(* ===== verification/UmallocProps.v ===== *)
(** * The allocator refines a store of blocks

    The heap is tiled by blocks, free or handed out; the free list threads the free
    ones in the order of their addresses, and no two free blocks touch. *)

From stdpp Require Import sorting.
From S2P Require Import Prelude Mem Mmu Umalloc.
Local Open Scope Z_scope.

(** ** Tiles *)

(** A tile: its size in units, header included, and whether it is free. *)
Abbreviation tiles := (list (Z * bool)).

Fixpoint units (ts : tiles) : Z := match ts with [] => 0 | (k, _) :: ts' => k + units ts' end.
(** Addresses of all tiles, of the free ones, and those handed out with sizes. *)
Fixpoint starts (a : Z) (ts : tiles) : list Z :=
  match ts with [] => [] | (k, _) :: ts' => a :: starts (a + HDR * k) ts' end.
Fixpoint frees (a : Z) (ts : tiles) : list Z :=
  match ts with [] => [] | (k, f) :: ts' => (if f : bool then [a] else []) ++ frees (a + HDR * k) ts' end.
Fixpoint allocs (a : Z) (ts : tiles) : list (Z * Z) :=
  match ts with [] => [] | (k, f) :: ts' => (if f : bool then [] else [(a, k)]) ++ allocs (a + HDR * k) ts' end.

(** The headers hold the sizes. *)
Fixpoint sized (m : mem) (a : Z) (ts : tiles) : Prop :=
  match ts with [] => True | (k, _) :: ts' => hsize m a = k /\ 0 < k /\ sized m (a + HDR * k) ts' end.

Definition head_free (ts : tiles) : bool := match ts with (_, f) :: _ => f | [] => false end.
(** No two free tiles are neighbours. *)
Fixpoint apart (ts : tiles) : Prop :=
  match ts with [] => True | (_, f) :: ts' => (f && head_free ts' = false) /\ apart ts' end.

(** The list from [p] through [L], whose last node points to [e]. *)
Fixpoint chain (m : mem) (p : Z) (L : list Z) (e : Z) : Prop :=
  match L with [] => hptr m p = e | q :: L' => hptr m p = q /\ chain m q L' e end.

(** Two headers are the same or do not overlap. *)
Definition sep (x y : Z) : Prop := x = y \/ x + HDR <= y \/ y + HDR <= x.

Lemma units_app t1 t2 : units (t1 ++ t2) = units t1 + units t2.
Proof. induction t1 as [|[k f] t1 IH]; cbn; [lia|]. rewrite IH. lia. Qed.
Lemma frees_app t2 t1 : forall a, frees a (t1 ++ t2) = frees a t1 ++ frees (a + HDR * units t1) t2.
Proof.
  induction t1 as [|[k f] t1 IH]; intros a; cbn [app frees units]; [rewrite Z.mul_0_r, Z.add_0_r; reflexivity|].
  rewrite IH, <- app_assoc. do 3 f_equal. lia.
Qed.
Lemma allocs_app t2 t1 : forall a, allocs a (t1 ++ t2) = allocs a t1 ++ allocs (a + HDR * units t1) t2.
Proof.
  induction t1 as [|[k f] t1 IH]; intros a; cbn [app allocs units]; [rewrite Z.mul_0_r, Z.add_0_r; reflexivity|].
  rewrite IH, <- app_assoc. do 3 f_equal. lia.
Qed.
Lemma starts_app t2 t1 : forall a, starts a (t1 ++ t2) = starts a t1 ++ starts (a + HDR * units t1) t2.
Proof.
  induction t1 as [|[k f] t1 IH]; intros a; cbn [app starts units]; [rewrite Z.mul_0_r, Z.add_0_r; reflexivity|].
  rewrite IH. cbn. do 3 f_equal. lia.
Qed.
Lemma sized_app m t2 t1 : forall a, sized m a (t1 ++ t2) <-> sized m a t1 /\ sized m (a + HDR * units t1) t2.
Proof.
  induction t1 as [|[k f] t1 IH]; intros a; cbn [app sized units]; [rewrite Z.mul_0_r, Z.add_0_r; tauto|].
  rewrite IH. replace (a + HDR * k + HDR * units t1) with (a + HDR * (k + units t1)) by lia. tauto.
Qed.

Lemma sized_units m ts : forall a, sized m a ts -> 0 <= units ts.
Proof. induction ts as [|[k f] ts IH]; intros a; cbn; [lia|]. intros (_ & Hk & H). pose proof (IH _ H). lia. Qed.

Lemma starts_range m ts : forall a, sized m a ts -> forall x, x ∈ starts a ts -> a <= x /\ x + HDR * hsize m x <= a + HDR * units ts /\ 0 < hsize m x.
Proof.
  induction ts as [|[k f] ts IH]; intros a H x Hx; cbn in *; [apply elem_of_nil in Hx; contradiction|].
  destruct H as (H1 & H2 & H3). pose proof (sized_units _ _ _ H3). apply elem_of_cons in Hx as [->|Hx]; [unfold HDR; lia|].
  destruct (IH _ H3 x Hx) as (A & B & D). unfold HDR in *. lia.
Qed.

Lemma frees_starts ts : forall a x, x ∈ frees a ts -> x ∈ starts a ts.
Proof.
  induction ts as [|[k f] ts IH]; intros a x Hx; cbn in *; [exact Hx|]. apply elem_of_app in Hx as [Hx|Hx].
  - destruct f; [apply list_elem_of_singleton in Hx as ->; left|apply elem_of_nil in Hx; contradiction].
  - right. apply IH, Hx.
Qed.

Lemma starts_sep m ts : forall a, sized m a ts -> forall x y, x ∈ starts a ts -> y ∈ starts a ts -> sep x y.
Proof.
  induction ts as [|[k f] ts IH]; intros a H x y Hx Hy; cbn in *; [apply elem_of_nil in Hx; contradiction|].
  destruct H as (H1 & H2 & H3). apply elem_of_cons in Hx as [->|Hx]; apply elem_of_cons in Hy as [->|Hy]; [left; reflexivity| | |eauto].
  - pose proof (starts_range _ _ _ H3 y Hy). unfold sep, HDR in *. lia.
  - pose proof (starts_range _ _ _ H3 x Hx). unfold sep, HDR in *. lia.
Qed.

Lemma frees_sorted m ts : forall a, sized m a ts -> StronglySorted Z.lt (frees a ts) /\ Forall (fun x => a <= x) (frees a ts).
Proof.
  induction ts as [|[k f] ts IH]; intros a H; cbn in *; [split; constructor|]. destruct H as (_ & Hk & H).
  destruct (IH _ H) as [I1 I2]. destruct f; cbn.
  - split; [constructor; [exact I1|eapply Forall_impl; [exact I2|]]|constructor; [lia|eapply Forall_impl; [exact I2|]]]; unfold HDR; cbn; lia.
  - split; [exact I1|]. eapply Forall_impl; [exact I2|]. unfold HDR; cbn; lia.
Qed.

(** ** Memory *)

Lemma hptr_set_ptr m p v x : sep x p -> hptr (st32 m p v) x = if x =? p then u32 v else hptr m x.
Proof.
  intros H. unfold hptr. case_if; [subst; apply ld32_st32_same|]. apply ld32_st32_ne. unfold sep, HDR in H. lia.
Qed.
Lemma hptr_set_size m p v x : sep x p -> hptr (st32 m (p + 4) v) x = hptr m x.
Proof. intros H. apply ld32_st32_ne. unfold sep, HDR in H. lia. Qed.
Lemma hsize_set_ptr m p v x : sep x p -> hsize (st32 m p v) x = hsize m x.
Proof. intros H. apply ld32_st32_ne. unfold sep, HDR in H. lia. Qed.
Lemma hsize_set_size m p v x : sep x p -> hsize (st32 m (p + 4) v) x = if x =? p then u32 v else hsize m x.
Proof.
  intros H. unfold hsize. case_if; [subst; apply ld32_st32_same|]. apply ld32_st32_ne. unfold sep, HDR in H. lia.
Qed.

Lemma sized_ext m m' ts : forall a, (forall x, x ∈ starts a ts -> hsize m' x = hsize m x) -> sized m a ts -> sized m' a ts.
Proof.
  induction ts as [|[k f] ts IH]; intros a He H; cbn in *; [exact H|]. destruct H as (H1 & H2 & H3).
  split; [rewrite He; [exact H1|left]|]. split; [exact H2|]. apply IH; [|exact H3]. intros x Hx. apply He. right. exact Hx.
Qed.
Lemma links_ext m m' L : forall p e, (forall x, x ∈ p :: L -> hptr m' x = hptr m x) -> chain m p L e -> chain m' p L e.
Proof.
  induction L as [|q L IH]; intros p e He H; cbn in *; [rewrite He; [exact H|left]|]. destruct H as [H1 H2].
  split; [rewrite He; [exact H1|left]|]. apply IH; [|exact H2]. intros x Hx. apply He. right. exact Hx.
Qed.

(** ** The list *)

Lemma chain_split m L2 L1 : forall p e, chain m p (L1 ++ L2) e <-> chain m p L1 (hd e L2) /\ match L2 with [] => True | q :: L2' => chain m q L2' e end.
Proof.
  induction L1 as [|q L1 IH]; intros p e; cbn [app chain]; [|rewrite IH; tauto]. destruct L2 as [|q L2]; cbn; tauto.
Qed.

(** The last node of the list. *)
Fixpoint lastn (p : Z) (L : list Z) : Z := match L with [] => p | q :: L' => lastn q L' end.

Lemma chain_last m L : forall p e, chain m p L e -> hptr m (lastn p L) = e.
Proof. induction L as [|q L IH]; intros p e H; [exact H|]. destruct H as [_ H]. apply IH, H. Qed.
Lemma last_in L : forall p, lastn p L ∈ p :: L.
Proof. induction L as [|q L IH]; intros p; [left|]. right. apply IH. Qed.
Lemma lastn_app A f B : forall p, lastn p (A ++ f :: B) = lastn f B.
Proof. induction A as [|r A IH]; intros p; [reflexivity|]. apply IH. Qed.

(** Redirect the last node. *)
Lemma chain_set_last m L : forall p e e', (forall x y, x ∈ p :: L -> y ∈ p :: L -> sep x y) -> NoDup (p :: L) -> 0 <= e' < 2 ^ 32 ->
  chain m p L e -> chain (st32 m (lastn p L) e') p L e'.
Proof.
  induction L as [|q L IH]; intros p e e' Hs Hn He H.
  - cbn. unfold hptr. rewrite ld32_st32_same. apply u32_small, He.
  - destruct H as [H1 H2]. cbn [lastn]. apply NoDup_cons in Hn as [Hp Hn]. split.
    + rewrite hptr_set_ptr; [|apply Hs; [left|right; apply last_in]]. case_if; [|exact H1]. exfalso. apply Hp. rewrite E. apply last_in.
    + eapply IH; eauto. intros x y Hx Hy. apply Hs; right; assumption.
Qed.

(** A node can take over from another. *)
Lemma chain_take_over m L b p e : (forall x, x ∈ p :: L -> sep x p) -> p ∉ L -> chain m b L e -> chain (st32 m p (hptr m b)) p L e.
Proof.
  intros Hs Hp H. destruct L as [|q L]; cbn in *.
  - unfold hptr at 1. rewrite ld32_st32_same, H. apply u32_small. rewrite <- H. apply ld32_range.
  - destruct H as [H1 H2]. split; [unfold hptr at 1; rewrite ld32_st32_same, H1; apply u32_small; rewrite <- H1; apply ld32_range|].
    eapply links_ext; [|exact H2]. intros x Hx. rewrite hptr_set_ptr by (apply Hs; right; exact Hx). case_if; [congruence|reflexivity].
Qed.

(** The same circle seen from another node. *)
Lemma chain_rotate m b L A f B : chain m b L b -> b :: L = A ++ f :: B -> chain m f (B ++ A) f.
Proof.
  intros H E. destruct A as [|a A]; cbn in E; injection E as <- ->; [rewrite app_nil_r; exact H|].
  apply chain_split in H as [H1 H2]. apply chain_split. split; [exact H2|exact H1].
Qed.

(** ** [free]: finding the place *)

Lemma find_up m bp e L : forall f n, chain m f L e -> StronglySorted Z.lt (f :: L) -> Forall (fun x => x < bp) (f :: L) ->
  bp < e \/ e <= lastn f L -> (length L < n)%nat -> free_find n m bp f = Ret (lastn f L).
Proof.
  induction L as [|q L IH]; intros f n Hc Hs Hb He Hn; (destruct n as [|n]; cbn in Hn; [lia|]); cbn [free_find].
  - cbn in *. rewrite Hc. apply Forall_inv in Hb. destruct ((bp >? f) && (bp <? e)) eqn:E1; [reflexivity|].
    destruct ((f >=? e) && _) eqn:E2; [reflexivity|]. lia.
  - destruct Hc as [H1 H2]. rewrite H1. cbn [lastn] in *. apply StronglySorted_inv in Hs as [Hs Hq]. apply Forall_inv in Hq.
    apply Forall_cons in Hb as [Hf Hb]. pose proof (Forall_inv Hb) as Hq'. cbn in Hq'.
    destruct ((bp >? f) && (bp <? q)) eqn:E1; [lia|]. destruct ((f >=? q) && _) eqn:E2; [lia|].
    apply IH; auto; lia.
Qed.

Lemma find_wrap m bp b n L : forall f, chain m f L b -> StronglySorted Z.lt (f :: L) -> Forall (fun x => bp < x) (f :: L) -> b < bp ->
  free_find (S (length L) + n) m bp f = free_find n m bp b.
Proof.
  induction L as [|q L IH]; intros f Hc Hs Hb He; cbn [length plus free_find].
  - cbn in Hc. rewrite Hc. apply Forall_inv in Hb. destruct ((bp >? f) && _) eqn:E1; [lia|].
    destruct ((f >=? b) && ((bp >? f) || (bp <? b))) eqn:E2; [lia|]. reflexivity.
  - destruct Hc as [H1 H2]. rewrite H1. apply StronglySorted_inv in Hs as [Hs Hq]. apply Forall_inv in Hq.
    apply Forall_cons in Hb as [Hf Hb]. destruct ((bp >? f) && _) eqn:E1; [lia|]. destruct ((f >=? q) && _) eqn:E2; [lia|].
    apply (IH q H2 Hs Hb He).
Qed.

(** ** The heap *)

Section Heap.
(** The address of [base], and where the heap begins. *)
Context (base lo : Z).

Record heap (m : mem) (ts : tiles) : Prop := mkheap {
  h_base : 0 < base /\ base + HDR <= lo;
  h_end : lo + HDR * units ts <= KERNBASE;
  h_sized : sized m lo ts;
  h_apart : apart ts;
  h_chain : chain m base (frees lo ts) base;
  h_zero : hsize m base = 0 }.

*-*-*

Print again the lines of the entries above that fall between the line holding "- pose proof (starts_range _ _ _ H3 y" and the line holding "- split; [constructor;", inclusive, exactly as they stand.

  - pose proof (starts_range _ _ _ H3 y Hy). unfold sep, HDR in *. lia.
  - pose proof (starts_range _ _ _ H3 x Hx). unfold sep, HDR in *. lia.
Qed.

Lemma frees_sorted m ts : forall a, sized m a ts -> StronglySorted Z.lt (frees a ts) /\ Forall (fun x => a <= x) (frees a ts).
Proof.
  induction ts as [|[k f] ts IH]; intros a H; cbn in *; [split; constructor|]. destruct H as (_ & Hk & H).
  destruct (IH _ H) as [I1 I2]. destruct f; cbn.
  - split; [constructor; [exact I1|eapply Forall_impl; [exact I2|]]|constructor; [lia|eapply Forall_impl; [exact I2|]]]; unfold HDR; cbn; lia.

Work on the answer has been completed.